If so, then memes are a problem because they grossly oversimplify well, essentially everything. If the substance of our politics was decided totally by labeling candidates and their supporters as “stupid” or utilizing “pixie dust” to pay for education, then memes would be great. But that’s not the actual substance or implications of our politics. The creation and formulation of policy is complicated and nuanced, neither of which are words the least bit associated with memes. An alternative to memes is a thing called journalism, which maybe we just don’t have the patience or tolerance for today. Regardless of the applicable critiques of the media landscape during election season, most articles use more than 10-20 words when communicating an idea.
It’s also important to keep in mind that with the crowd-driven and unfiltered nature of memes, there is a plethora of misinformation out there. As Libby Nelson at Vox.com reflected on April Fools day, in an article that explored a completely false article about the history of the bathtub that went what was the equivalent of “viral” in 1917:
“Mencken claims he didn’t know this would happen, and that he found the bathtub story patently ridiculous when he wrote it. But just as people today get outraged about stories from The Onion that are meant as satire, somebody always ends up falling for it.
That hasn’t changed. We’re just better at quantifying the phenomenon. A study published in the journal PLOS One recently found that it takes seven times longer to debunk a false rumor on Twitter than to prove a true one.

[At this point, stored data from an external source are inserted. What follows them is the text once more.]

(** * gogetcrawl: the Common Crawl fetch-and-decode pipeline

    A shallow embedding of [common/common.go] and
    [commoncrawl/commoncrawl.go], and the properties of the retrying
    client, the page decoder, the two orchestrators, the snapshot filter,
    the range arithmetic and the query-string builder.

    Conventions of the embedding.
    - Go [int] is the 64-bit two's-complement integer: a [Z] with the
      wrap-around written out ([wrap_int]) where a value read from the
      input is computed on; the [uint] field [Limit] is an [N].
    - [[]byte] is [list byte]; a nil slice and an empty slice are both [[]]
      (the modelled code only ever takes [len] of them), except for the
      fasthttp body, which the code compares with nil.
    - A Go [error] is its message; a nil error is [None].  A Go result pair
      [(v, err)] is a pair [(v, option error)].
    - Everything outside the repository (the HTTP clients, the JSON
      decoder, the WARC reader, the time formatter, the user-agent
      generator) is a field of the class [Externals].
    - Effects are threaded through a state-and-panic monad [M]: the state
      holds the outside world and the trace of observable events (HTTP
      attempts, sleeps, requests, channel sends).  [log.Printf] calls are
      left out: they change neither results nor control flow. *)

From Stdlib Require Import ZArith List String Ascii Strings.Byte Bool Lia DecimalString.
From Stdlib Require DecimalZ DecimalPos.
Import ListNotations.
Local Open Scope string_scope.
Local Open Scope Z_scope.
Local Open Scope list_scope.

Local Infix "+++" := String.append (right associativity, at level 60).

(** ** Data model *)

(** A Go error value, identified with the text of its [Error()]. *)
Definition error := string.

(** [time.Time] without a monotonic reading (the dates come from parsing):
    seconds and nanoseconds since January 1, year 1, 00:00:00 UTC. *)
Record Time := mkTime { sec : Z; nsec : Z }.

Definition zeroTime : Time := mkTime 0 0.

Definition IsZero (t : Time) : bool := (sec t =? 0) && (nsec t =? 0).

Definition After (t u : Time) : bool :=
  (sec t >? sec u) || ((sec t =? sec u) && (nsec t >? nsec u)).

Definition Before (t u : Time) : bool :=
  (sec t <? sec u) || ((sec t =? sec u) && (nsec t <? nsec u)).

(** [latestIndex]: one entry of collinfo.json. *)
Record latestIndex := mkIndex {
  Id : string;
  Name : string;
  Timegate : string;
  CdxAPI : string;
  From : Time;
  To : Time
}.

(** [CommonCrawl]: the provider. *)
Record CommonCrawl := mkCommonCrawl {
  MaxTimeout : Z;
  MaxRetries : Z;
  indexes : list latestIndex
}.

(** The [Source] interface has one implementation here; a value of the
    interface is the provider it points to. *)
Inductive SourceRef := CommonCrawlSource (cc : CommonCrawl).

(** [CdxResponse]; [Source] is nil ([None]) in a zero record. *)
Record CdxResponse := mkCdx {
  Urlkey : string;
  Timestamp : string;
  Charset : string;
  MimeType : string;
  Languages : string;
  MimeDetected : string;
  Digest : string;
  Offset : string;
  Original : string;
  Length : string;
  StatusCode : string;
  Filename : string;
  Source : option SourceRef
}.

Definition setSource (r : CdxResponse) (s : option SourceRef) : CdxResponse :=
  mkCdx (Urlkey r) (Timestamp r) (Charset r) (MimeType r) (Languages r)
        (MimeDetected r) (Digest r) (Offset r) (Original r) (Length r)
        (StatusCode r) (Filename r) s.

Record numPagesResponse := mkNumPages { Pages : Z; PageSize : Z; Blocks : Z }.

Record RequestConfig := mkConfig {
  URL : string;
  Filters : list string;
  Limit : N;
  CollapseColumn : string;
  SinglePage : bool;
  FromDate : Time;
  ToDate : Time
}.

(** ** Machine integers and their decimal text *)

Definition intSize : Z := 64.
Definition maxInt : Z := 2 ^ (intSize - 1) - 1.
Definition minInt : Z := - 2 ^ (intSize - 1).

(** The value an [int] computation leaves after overflow. *)
Definition wrap_int (z : Z) : Z :=
  (z + 2 ^ (intSize - 1)) mod 2 ^ intSize - 2 ^ (intSize - 1).

(** What [%v] prints for an integer. *)
Definition FormatInt (z : Z) : string := NilZero.string_of_int (Z.to_int z).

Definition is_digit (c : ascii) : bool :=
  let n := N_of_ascii c in ((48 <=? n) && (n <=? 57))%N.

Definition digit_value (c : ascii) : Z := Z.of_N (N_of_ascii c) - 48.

Fixpoint all_digits (s : string) : bool :=
  match s with
  | EmptyString => true
  | String c r => is_digit c && all_digits r
  end.

Fixpoint digits_value (acc : Z) (s : string) : Z :=
  match s with
  | EmptyString => acc
  | String c r => digits_value (acc * 10 + digit_value c) r
  end.

(** The two errors of [strconv]. *)
Inductive NumError := ErrSyntax | ErrRange.

Definition maxUint64 : Z := 2 ^ 64 - 1.

(** The digit loop of [strconv.ParseUint(s, 10, 0)], [n] being the value
    read so far: a byte that is no digit is a syntax error, a value that
    leaves [uint64] is a range error as soon as it does. *)
Fixpoint ParseUint_digits (s : string) (n : Z) : Z * option NumError :=
  match s with
  | EmptyString => (n, None)
  | String c r =>
    if is_digit c then
      if n >=? maxUint64 / 10 + 1 then (maxUint64, Some ErrRange)
      else
        let n1 := n * 10 + digit_value c in
        if n1 >? maxUint64 then (maxUint64, Some ErrRange)
        else ParseUint_digits r n1
    else (0, Some ErrSyntax)
  end.

Definition ParseUint (s : string) : Z * option NumError :=
  match s with
  | EmptyString => (0, Some ErrSyntax)
  | _ => ParseUint_digits s 0
  end.

(** [strconv.ParseInt(s, 10, 0)]: an optional sign, then [ParseUint]; a
    magnitude that does not fit is replaced by the nearest bound. *)
Definition ParseInt (s : string) : Z * option NumError :=
  match s with
  | EmptyString => (0, Some ErrSyntax)
  | String c r =>
    let neg := Ascii.eqb c "-" in
    let digits := if Ascii.eqb c "+" then r else if neg then r else s in
    let (un, err) := ParseUint digits in
    match err with
    | Some ErrSyntax => (0, Some ErrSyntax)
    | _ =>
      let cutoff := 2 ^ (intSize - 1) in
      if negb neg && (un >=? cutoff) then (cutoff - 1, Some ErrRange)
      else if neg && (un >? cutoff) then (- cutoff, Some ErrRange)
      else (if neg then - un else un, None)
    end
  end.

(** [strconv.Atoi]; its fast path for short strings gives what
    [ParseInt] gives. *)
Definition Atoi (s : string) : Z * option NumError := ParseInt s.

(** ** Responses of the two HTTP clients *)

(** [http.Response]: the status and what [io.ReadAll(resp.Body)] gives. *)
Record Response := mkResponse {
  RespStatus : Z;
  RespBody : list byte * option error
}.

(** [fasthttp.Response]; a nil body is [None]. *)
Record FastResponse := mkFastResponse {
  FastStatus : Z;
  FastBody : option (list byte)
}.

(** ** The outside world *)

Class Externals := {
  World : Type;
  (** [http.Client.Get] with the given timeout in seconds. *)
  http_client_Get : string -> Z -> World -> (option Response * option error) * World;
  (** [uarand.GetRandom]. *)
  uarand_GetRandom : World -> string * World;
  (** [fasthttp.Client.DoTimeout] on a GET request with these headers. *)
  fasthttp_DoTimeout :
    string -> list (string * string) -> Z -> World -> (FastResponse * option error) * World;
  (** [jsoniter.Unmarshal] into a zero [CdxResponse]. *)
  Unmarshal_Cdx : list byte -> error + CdxResponse;
  (** [jsoniter.Unmarshal] into a zero [numPagesResponse]. *)
  Unmarshal_NumPages : list byte -> error + numPagesResponse;
  (** [Time.Format("20060102")]. *)
  Format_20060102 : Time -> string;
  (** [warc.NewReader], [ReadRecord] and [io.ReadAll(record.Content)]. *)
  WarcReader : Type;
  WarcRecord : Type;
  warc_NewReader : list byte -> error + WarcReader;
  warc_ReadRecord : WarcReader -> error + WarcRecord;
  warc_ReadContent : WarcRecord -> list byte * option error
}.

(** ** Effects: events, state, and the monad *)

Inductive Event :=
| EvHttpGet (url : string) (timeout : Z)
| EvSleep (seconds : Z)
| EvDoRequest (url : string) (headers : list (string * string)) (timeout : Z)
| EvSendResults (batch : list CdxResponse)
| EvSendError (e : error).

Inductive outcome (A : Type) :=
| Ret (a : A)
| Panic (msg : string).
Arguments Ret {A} a.
Arguments Panic {A} msg.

Mencken was making a point not just about silly rumors or satirical jokes, but about history itself, and how quickly a statement goes from word of mouth to conventional wisdom.”
Memes are constantly shared on Twitter and fall into this same category of a medium for information that can at worst be categorically wrong and at best reductive of much more complicated issues. As we continue to bemoan the state of American politics and democracy, it’s worth thinking about the fact that if we love memes so much, what does that say about us and our preferred engagement with the democratic process?